+++ Source information +++

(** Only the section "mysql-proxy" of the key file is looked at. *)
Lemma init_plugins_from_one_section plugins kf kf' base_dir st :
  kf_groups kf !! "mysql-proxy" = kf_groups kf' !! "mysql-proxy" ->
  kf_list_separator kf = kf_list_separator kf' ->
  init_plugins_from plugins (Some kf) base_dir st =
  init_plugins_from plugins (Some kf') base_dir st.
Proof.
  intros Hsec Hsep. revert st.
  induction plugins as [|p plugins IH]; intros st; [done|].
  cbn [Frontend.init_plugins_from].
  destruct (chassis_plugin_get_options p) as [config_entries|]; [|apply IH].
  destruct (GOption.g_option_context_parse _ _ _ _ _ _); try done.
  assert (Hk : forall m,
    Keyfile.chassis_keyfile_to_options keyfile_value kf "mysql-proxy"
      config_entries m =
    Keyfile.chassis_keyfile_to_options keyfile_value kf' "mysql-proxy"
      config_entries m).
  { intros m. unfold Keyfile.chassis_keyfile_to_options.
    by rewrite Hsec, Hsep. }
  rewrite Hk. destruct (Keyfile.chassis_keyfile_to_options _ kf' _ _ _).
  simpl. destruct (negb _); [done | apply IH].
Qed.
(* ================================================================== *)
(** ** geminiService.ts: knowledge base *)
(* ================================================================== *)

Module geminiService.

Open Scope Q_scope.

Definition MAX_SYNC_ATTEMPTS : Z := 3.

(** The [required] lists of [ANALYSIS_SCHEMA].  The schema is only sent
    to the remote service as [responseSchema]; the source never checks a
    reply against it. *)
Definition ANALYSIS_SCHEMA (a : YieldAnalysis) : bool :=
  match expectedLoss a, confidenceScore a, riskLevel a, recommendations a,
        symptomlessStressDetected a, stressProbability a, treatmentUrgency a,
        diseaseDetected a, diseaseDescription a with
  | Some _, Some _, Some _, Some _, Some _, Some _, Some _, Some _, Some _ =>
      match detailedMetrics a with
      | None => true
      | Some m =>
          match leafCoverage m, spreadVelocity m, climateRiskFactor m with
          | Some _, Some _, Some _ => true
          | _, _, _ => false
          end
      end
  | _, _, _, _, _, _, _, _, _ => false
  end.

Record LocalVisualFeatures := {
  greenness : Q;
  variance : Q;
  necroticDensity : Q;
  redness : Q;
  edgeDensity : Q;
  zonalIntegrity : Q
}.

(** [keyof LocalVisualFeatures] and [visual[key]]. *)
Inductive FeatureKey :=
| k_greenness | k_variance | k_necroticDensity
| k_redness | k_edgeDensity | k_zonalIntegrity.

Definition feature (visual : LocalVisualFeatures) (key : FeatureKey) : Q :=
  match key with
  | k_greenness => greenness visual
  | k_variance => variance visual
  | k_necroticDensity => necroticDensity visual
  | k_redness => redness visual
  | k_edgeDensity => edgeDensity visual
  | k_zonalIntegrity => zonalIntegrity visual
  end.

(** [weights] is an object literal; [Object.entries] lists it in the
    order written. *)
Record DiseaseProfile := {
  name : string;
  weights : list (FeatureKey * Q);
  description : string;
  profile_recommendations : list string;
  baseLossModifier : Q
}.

+++

# What you will do
Return exactly the lines from the one containing "profile_recommendations : list string;" to the last line of the data, and nothing more.

# Response area
  profile_recommendations : list string;
  baseLossModifier : Q
}.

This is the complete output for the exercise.